** Data for processing follows **
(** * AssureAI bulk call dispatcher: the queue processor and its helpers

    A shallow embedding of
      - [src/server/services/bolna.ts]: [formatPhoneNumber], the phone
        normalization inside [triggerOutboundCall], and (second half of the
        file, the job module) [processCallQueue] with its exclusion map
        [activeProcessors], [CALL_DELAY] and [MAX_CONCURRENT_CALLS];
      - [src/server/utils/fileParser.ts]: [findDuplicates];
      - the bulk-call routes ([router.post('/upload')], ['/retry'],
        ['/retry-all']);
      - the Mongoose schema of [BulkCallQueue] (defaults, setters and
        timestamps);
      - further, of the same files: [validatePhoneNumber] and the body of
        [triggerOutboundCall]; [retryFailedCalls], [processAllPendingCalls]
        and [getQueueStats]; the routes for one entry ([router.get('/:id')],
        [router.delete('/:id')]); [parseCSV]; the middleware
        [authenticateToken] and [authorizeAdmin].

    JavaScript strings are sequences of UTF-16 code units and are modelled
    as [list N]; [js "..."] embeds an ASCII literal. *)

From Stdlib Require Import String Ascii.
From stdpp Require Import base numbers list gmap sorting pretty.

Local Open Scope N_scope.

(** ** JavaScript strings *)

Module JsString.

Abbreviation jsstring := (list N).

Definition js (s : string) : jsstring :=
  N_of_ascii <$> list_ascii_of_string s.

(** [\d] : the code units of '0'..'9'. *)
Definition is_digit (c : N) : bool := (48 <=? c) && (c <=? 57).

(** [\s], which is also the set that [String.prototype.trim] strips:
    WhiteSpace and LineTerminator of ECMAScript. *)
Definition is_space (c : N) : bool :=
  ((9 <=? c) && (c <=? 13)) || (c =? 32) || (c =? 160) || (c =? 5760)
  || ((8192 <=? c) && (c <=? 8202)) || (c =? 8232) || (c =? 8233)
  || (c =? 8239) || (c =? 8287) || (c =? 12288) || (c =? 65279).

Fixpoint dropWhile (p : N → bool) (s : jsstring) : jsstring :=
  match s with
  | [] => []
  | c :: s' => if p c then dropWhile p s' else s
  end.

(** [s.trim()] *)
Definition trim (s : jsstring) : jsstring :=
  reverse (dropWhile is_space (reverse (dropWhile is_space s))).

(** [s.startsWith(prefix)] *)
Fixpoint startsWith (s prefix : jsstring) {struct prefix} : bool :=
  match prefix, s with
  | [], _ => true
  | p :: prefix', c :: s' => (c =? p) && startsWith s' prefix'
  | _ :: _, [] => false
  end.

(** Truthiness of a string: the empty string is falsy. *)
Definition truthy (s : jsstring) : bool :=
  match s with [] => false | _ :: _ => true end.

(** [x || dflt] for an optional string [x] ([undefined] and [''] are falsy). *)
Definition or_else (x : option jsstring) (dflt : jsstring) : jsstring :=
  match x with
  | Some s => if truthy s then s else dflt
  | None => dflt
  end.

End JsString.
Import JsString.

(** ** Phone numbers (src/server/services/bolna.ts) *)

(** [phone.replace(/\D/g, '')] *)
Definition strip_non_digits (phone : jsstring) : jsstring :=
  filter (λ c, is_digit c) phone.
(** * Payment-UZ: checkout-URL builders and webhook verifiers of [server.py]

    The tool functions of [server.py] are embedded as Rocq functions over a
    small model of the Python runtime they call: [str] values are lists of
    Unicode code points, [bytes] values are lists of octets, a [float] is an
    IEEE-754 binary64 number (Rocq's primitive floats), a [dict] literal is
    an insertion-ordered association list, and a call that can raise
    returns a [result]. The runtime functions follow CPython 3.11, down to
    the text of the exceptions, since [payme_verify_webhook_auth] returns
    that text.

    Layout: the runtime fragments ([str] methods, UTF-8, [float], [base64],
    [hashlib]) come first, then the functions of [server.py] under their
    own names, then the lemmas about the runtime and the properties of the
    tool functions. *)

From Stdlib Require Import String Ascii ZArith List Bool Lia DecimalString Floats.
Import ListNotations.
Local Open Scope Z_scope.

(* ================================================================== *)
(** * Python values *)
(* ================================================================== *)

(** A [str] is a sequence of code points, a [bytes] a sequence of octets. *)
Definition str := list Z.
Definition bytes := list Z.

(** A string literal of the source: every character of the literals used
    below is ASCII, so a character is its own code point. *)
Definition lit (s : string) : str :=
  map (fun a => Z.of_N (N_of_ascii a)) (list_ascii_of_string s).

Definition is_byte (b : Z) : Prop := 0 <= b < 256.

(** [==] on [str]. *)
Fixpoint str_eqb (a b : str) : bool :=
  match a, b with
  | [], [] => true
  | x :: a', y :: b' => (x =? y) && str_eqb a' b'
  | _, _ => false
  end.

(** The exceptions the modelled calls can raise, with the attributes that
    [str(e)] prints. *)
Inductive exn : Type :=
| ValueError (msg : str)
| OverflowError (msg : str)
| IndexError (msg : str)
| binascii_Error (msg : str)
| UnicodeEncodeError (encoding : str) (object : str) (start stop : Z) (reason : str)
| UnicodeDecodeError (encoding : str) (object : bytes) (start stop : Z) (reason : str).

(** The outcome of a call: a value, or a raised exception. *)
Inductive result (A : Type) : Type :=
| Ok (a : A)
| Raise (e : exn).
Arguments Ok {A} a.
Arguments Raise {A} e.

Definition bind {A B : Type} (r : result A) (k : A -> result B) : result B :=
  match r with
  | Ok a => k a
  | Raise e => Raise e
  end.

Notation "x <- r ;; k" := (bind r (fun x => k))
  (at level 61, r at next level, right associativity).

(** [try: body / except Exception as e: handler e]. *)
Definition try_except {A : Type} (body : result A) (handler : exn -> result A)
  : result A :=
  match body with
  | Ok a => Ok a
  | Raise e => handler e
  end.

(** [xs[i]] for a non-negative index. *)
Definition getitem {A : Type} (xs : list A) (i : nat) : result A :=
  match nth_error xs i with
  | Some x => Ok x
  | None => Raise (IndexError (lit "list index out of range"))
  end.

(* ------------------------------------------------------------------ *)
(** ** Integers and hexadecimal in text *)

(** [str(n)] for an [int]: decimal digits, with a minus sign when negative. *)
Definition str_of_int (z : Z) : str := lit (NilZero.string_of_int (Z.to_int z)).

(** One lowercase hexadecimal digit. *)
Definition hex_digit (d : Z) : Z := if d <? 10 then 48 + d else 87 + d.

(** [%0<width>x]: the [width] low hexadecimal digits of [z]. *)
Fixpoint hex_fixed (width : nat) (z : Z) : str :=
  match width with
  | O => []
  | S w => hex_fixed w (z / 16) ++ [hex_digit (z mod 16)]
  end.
** End of Data for processing **
Give only the number of lines in the records that contain the string "startsWith".

3